The problem:
Give back exactly the lines of the material below that start at the line containing "Lemma check_outliers_lookup (df" and end at the line containing "assert (H1 : ∀", and no others.

Data excerpts:
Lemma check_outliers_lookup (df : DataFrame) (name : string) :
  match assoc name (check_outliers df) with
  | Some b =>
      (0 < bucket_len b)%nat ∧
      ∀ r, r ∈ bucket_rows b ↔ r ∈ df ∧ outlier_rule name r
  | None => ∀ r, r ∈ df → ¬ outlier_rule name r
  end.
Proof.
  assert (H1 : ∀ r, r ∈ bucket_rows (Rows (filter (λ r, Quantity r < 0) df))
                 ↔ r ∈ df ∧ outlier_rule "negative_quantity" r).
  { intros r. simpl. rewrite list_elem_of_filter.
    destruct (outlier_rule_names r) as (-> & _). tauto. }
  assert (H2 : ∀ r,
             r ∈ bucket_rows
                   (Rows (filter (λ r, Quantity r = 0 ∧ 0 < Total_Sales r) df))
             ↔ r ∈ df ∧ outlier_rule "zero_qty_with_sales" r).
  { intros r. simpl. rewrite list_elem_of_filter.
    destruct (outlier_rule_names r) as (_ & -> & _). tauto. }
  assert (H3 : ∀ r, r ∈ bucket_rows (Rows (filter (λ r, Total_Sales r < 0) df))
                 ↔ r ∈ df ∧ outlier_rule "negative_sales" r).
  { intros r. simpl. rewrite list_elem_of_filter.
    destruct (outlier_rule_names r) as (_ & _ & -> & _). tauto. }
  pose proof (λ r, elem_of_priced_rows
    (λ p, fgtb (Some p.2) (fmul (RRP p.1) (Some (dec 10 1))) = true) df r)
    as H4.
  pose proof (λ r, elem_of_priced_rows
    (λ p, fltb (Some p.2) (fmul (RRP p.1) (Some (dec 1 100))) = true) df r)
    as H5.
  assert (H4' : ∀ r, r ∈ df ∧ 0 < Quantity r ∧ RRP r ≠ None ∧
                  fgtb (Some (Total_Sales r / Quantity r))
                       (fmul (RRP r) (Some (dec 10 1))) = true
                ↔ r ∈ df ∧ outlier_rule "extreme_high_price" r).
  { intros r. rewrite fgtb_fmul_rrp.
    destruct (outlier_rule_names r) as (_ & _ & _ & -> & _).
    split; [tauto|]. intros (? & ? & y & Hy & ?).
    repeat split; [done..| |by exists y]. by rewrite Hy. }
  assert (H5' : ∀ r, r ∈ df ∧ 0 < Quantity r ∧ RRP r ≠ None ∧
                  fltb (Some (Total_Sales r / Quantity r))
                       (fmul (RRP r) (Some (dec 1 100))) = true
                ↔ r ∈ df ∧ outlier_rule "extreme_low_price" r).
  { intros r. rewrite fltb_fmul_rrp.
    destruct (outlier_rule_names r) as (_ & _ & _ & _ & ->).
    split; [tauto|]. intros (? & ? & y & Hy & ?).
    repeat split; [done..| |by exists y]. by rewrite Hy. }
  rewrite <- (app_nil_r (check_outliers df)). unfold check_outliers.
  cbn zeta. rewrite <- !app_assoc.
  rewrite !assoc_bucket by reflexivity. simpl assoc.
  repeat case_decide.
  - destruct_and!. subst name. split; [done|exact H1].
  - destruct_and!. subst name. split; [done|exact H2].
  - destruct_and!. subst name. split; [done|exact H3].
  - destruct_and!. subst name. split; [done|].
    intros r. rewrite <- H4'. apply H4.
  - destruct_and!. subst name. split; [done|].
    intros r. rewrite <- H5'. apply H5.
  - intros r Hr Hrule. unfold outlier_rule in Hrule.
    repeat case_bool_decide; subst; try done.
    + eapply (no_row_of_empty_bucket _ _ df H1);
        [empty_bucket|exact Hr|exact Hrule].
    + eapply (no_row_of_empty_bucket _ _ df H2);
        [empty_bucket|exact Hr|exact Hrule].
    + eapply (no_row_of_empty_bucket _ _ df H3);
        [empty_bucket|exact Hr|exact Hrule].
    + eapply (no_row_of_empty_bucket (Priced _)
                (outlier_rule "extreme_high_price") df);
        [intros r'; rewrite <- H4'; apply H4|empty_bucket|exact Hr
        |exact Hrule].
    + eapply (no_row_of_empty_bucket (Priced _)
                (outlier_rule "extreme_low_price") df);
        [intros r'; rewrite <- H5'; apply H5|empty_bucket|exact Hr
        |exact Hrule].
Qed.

...

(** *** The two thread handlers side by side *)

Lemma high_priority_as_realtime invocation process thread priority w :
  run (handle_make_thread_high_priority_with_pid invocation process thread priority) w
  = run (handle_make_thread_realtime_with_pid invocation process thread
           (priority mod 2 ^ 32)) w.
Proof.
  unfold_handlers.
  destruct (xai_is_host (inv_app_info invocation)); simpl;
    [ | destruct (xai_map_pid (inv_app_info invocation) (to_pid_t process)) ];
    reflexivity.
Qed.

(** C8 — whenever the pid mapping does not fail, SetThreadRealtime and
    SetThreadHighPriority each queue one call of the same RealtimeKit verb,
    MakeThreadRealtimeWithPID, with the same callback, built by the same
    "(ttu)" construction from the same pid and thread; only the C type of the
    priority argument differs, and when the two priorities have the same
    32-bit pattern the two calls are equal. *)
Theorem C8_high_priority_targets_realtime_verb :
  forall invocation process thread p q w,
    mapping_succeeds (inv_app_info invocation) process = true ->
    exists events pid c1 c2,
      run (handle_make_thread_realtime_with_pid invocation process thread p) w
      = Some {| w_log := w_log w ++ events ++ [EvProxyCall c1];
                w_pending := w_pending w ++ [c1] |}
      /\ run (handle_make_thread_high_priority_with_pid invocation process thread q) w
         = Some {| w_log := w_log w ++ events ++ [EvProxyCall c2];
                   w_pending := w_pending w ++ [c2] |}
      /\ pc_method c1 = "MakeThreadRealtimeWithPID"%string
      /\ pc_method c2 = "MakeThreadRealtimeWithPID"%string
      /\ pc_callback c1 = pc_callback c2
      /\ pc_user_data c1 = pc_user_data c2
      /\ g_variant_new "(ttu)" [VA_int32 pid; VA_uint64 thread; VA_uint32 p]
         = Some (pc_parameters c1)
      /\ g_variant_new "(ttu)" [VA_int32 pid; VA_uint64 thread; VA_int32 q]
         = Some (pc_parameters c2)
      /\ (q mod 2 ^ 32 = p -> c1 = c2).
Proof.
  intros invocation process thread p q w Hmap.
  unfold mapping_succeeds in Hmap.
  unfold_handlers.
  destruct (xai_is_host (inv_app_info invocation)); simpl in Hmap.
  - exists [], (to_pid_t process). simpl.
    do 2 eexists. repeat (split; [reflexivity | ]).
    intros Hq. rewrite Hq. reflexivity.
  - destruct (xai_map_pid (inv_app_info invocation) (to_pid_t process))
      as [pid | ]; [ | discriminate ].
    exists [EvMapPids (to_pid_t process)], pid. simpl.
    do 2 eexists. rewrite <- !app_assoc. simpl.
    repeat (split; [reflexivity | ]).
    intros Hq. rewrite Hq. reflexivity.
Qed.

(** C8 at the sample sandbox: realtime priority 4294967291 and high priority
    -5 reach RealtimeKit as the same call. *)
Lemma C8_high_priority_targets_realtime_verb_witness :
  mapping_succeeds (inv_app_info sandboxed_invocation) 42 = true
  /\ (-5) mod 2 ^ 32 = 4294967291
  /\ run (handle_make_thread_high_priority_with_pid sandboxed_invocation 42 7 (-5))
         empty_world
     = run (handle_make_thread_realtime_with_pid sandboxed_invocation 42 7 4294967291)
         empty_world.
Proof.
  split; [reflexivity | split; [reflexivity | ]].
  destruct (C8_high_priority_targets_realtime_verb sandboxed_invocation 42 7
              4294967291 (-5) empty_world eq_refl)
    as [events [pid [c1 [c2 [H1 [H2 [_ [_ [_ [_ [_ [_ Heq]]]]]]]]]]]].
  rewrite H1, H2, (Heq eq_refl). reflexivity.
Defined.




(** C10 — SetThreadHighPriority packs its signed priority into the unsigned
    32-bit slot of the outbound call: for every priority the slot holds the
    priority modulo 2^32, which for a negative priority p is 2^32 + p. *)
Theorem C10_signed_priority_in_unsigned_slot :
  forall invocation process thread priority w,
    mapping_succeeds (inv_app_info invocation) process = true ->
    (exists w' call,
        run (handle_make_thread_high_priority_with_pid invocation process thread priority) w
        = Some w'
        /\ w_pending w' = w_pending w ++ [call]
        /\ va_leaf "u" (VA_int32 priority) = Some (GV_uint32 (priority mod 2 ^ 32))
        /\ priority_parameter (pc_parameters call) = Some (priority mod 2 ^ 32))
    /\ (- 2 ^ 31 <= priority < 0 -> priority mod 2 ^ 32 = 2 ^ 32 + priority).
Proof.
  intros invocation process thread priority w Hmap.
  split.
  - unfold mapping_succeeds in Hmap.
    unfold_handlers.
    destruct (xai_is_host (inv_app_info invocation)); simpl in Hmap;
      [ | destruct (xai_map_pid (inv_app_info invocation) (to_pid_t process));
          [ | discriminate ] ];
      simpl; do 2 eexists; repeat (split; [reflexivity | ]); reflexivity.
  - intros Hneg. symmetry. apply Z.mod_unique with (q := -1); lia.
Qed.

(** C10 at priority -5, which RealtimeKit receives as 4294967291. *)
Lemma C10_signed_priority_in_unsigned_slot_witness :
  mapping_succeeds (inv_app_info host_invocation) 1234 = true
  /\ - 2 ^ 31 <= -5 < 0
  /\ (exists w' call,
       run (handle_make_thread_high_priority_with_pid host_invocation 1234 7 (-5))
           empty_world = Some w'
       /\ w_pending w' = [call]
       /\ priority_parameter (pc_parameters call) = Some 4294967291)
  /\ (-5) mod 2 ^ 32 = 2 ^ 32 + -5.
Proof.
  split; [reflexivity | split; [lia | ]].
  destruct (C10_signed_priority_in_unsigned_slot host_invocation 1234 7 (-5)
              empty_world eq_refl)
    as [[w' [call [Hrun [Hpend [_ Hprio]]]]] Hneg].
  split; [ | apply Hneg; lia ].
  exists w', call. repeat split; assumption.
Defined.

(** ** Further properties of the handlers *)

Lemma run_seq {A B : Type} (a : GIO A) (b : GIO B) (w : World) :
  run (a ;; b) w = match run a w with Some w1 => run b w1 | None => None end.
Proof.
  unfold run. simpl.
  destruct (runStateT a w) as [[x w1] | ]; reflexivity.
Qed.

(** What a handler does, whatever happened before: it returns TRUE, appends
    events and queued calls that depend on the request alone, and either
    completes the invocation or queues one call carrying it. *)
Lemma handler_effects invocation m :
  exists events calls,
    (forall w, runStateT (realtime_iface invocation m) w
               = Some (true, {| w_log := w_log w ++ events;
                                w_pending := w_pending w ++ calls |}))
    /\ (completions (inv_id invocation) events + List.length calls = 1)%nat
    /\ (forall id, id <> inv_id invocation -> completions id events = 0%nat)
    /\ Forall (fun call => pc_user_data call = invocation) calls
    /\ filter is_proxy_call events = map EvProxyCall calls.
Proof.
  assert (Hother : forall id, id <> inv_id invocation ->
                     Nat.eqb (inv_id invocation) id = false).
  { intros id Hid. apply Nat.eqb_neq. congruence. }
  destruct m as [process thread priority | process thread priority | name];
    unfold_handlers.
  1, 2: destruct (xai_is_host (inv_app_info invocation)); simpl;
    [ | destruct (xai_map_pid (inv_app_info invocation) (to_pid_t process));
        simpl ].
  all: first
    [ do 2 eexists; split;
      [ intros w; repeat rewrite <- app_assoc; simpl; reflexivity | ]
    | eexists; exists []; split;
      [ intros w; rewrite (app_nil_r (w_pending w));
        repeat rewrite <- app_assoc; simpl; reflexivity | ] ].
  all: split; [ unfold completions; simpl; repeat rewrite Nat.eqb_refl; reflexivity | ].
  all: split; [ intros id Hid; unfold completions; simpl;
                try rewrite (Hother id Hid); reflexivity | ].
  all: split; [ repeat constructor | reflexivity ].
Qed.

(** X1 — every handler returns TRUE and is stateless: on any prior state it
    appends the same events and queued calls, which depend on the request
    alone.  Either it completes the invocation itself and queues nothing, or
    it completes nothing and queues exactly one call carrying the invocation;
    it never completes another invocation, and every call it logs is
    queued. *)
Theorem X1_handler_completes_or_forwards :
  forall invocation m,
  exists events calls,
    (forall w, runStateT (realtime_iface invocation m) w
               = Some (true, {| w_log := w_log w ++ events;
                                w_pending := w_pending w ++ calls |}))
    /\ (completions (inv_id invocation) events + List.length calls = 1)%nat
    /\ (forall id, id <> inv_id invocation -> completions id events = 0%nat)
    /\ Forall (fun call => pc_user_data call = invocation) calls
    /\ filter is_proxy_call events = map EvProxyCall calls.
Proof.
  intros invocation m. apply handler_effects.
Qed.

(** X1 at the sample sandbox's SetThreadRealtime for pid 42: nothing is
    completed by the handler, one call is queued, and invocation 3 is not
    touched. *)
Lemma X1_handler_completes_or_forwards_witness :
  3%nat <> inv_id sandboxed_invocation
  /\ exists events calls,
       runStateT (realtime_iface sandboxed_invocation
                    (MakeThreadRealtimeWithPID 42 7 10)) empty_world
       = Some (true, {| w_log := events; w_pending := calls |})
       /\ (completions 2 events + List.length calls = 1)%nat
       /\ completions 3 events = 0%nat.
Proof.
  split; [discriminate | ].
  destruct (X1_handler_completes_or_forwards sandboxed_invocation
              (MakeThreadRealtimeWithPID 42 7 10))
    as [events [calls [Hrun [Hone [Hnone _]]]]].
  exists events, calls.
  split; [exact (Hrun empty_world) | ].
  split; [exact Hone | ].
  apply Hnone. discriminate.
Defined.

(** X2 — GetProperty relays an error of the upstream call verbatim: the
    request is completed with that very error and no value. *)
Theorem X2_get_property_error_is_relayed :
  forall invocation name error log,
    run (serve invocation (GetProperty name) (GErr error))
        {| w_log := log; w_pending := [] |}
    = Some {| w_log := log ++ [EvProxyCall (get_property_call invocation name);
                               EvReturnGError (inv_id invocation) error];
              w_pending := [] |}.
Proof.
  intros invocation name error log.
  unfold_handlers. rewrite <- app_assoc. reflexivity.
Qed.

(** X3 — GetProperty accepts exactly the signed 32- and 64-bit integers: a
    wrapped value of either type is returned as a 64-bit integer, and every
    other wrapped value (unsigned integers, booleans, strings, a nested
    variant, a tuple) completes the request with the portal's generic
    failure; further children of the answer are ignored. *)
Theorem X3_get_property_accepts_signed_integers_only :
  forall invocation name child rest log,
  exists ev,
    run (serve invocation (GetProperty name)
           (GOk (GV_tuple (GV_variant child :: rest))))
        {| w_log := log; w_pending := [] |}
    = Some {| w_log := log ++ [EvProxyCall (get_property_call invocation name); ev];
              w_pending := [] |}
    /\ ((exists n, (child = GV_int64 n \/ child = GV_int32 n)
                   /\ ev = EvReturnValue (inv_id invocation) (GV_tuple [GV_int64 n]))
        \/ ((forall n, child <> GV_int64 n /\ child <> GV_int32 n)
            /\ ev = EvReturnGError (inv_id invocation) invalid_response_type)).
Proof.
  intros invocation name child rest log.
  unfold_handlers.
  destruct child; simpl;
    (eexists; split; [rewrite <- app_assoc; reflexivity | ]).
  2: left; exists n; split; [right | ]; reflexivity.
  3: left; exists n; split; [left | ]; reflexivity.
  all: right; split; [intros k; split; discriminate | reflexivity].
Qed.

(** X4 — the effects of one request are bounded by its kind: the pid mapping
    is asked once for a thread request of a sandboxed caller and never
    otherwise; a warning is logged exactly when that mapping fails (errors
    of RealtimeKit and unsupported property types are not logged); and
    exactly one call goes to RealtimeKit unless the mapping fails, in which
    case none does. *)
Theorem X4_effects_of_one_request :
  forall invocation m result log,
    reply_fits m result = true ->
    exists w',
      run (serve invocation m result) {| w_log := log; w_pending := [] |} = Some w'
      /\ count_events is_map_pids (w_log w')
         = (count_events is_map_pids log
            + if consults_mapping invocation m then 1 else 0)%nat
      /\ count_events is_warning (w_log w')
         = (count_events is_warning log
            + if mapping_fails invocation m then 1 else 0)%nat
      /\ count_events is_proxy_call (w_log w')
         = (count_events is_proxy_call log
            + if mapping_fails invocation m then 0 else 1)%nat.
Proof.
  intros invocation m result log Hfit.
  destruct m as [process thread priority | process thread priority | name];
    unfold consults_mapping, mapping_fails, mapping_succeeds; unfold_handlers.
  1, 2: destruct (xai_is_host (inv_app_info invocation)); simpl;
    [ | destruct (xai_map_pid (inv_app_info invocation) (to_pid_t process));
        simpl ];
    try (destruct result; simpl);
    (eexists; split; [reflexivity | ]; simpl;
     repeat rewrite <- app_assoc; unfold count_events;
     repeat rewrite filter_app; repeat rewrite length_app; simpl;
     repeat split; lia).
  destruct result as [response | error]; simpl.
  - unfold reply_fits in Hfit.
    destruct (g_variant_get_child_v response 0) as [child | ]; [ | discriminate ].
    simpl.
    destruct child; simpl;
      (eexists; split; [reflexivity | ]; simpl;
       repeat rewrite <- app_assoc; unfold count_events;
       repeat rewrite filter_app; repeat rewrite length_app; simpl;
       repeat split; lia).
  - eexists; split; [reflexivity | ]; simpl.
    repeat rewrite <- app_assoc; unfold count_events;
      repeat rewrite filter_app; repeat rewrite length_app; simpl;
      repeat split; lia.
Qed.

--

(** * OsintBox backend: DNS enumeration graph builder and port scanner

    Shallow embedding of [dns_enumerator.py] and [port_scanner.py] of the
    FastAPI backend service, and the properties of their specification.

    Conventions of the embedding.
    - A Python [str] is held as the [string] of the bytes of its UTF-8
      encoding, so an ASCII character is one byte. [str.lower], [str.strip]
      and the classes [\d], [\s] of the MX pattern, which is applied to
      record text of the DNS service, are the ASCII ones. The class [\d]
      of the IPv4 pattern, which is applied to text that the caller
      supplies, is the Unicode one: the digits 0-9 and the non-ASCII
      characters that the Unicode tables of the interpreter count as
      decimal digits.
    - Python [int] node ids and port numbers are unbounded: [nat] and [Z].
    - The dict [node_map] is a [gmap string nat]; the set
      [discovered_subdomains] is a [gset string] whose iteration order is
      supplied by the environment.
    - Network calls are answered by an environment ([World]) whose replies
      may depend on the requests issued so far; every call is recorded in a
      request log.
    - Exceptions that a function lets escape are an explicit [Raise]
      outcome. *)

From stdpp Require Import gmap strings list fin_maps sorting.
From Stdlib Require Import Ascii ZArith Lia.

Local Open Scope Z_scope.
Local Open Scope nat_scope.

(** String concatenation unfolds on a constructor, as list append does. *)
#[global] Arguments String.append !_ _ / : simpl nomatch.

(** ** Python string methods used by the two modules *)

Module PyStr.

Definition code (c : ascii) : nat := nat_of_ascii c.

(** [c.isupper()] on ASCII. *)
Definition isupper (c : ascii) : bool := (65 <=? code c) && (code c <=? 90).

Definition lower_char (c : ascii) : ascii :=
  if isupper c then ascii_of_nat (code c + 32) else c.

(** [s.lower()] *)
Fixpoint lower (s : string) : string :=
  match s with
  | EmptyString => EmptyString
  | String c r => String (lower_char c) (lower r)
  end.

Exercise output:
Lemma check_outliers_lookup (df : DataFrame) (name : string) :
  match assoc name (check_outliers df) with
  | Some b =>
      (0 < bucket_len b)%nat ∧
      ∀ r, r ∈ bucket_rows b ↔ r ∈ df ∧ outlier_rule name r
  | None => ∀ r, r ∈ df → ¬ outlier_rule name r
  end.
Proof.
  assert (H1 : ∀ r, r ∈ bucket_rows (Rows (filter (λ r, Quantity r < 0) df))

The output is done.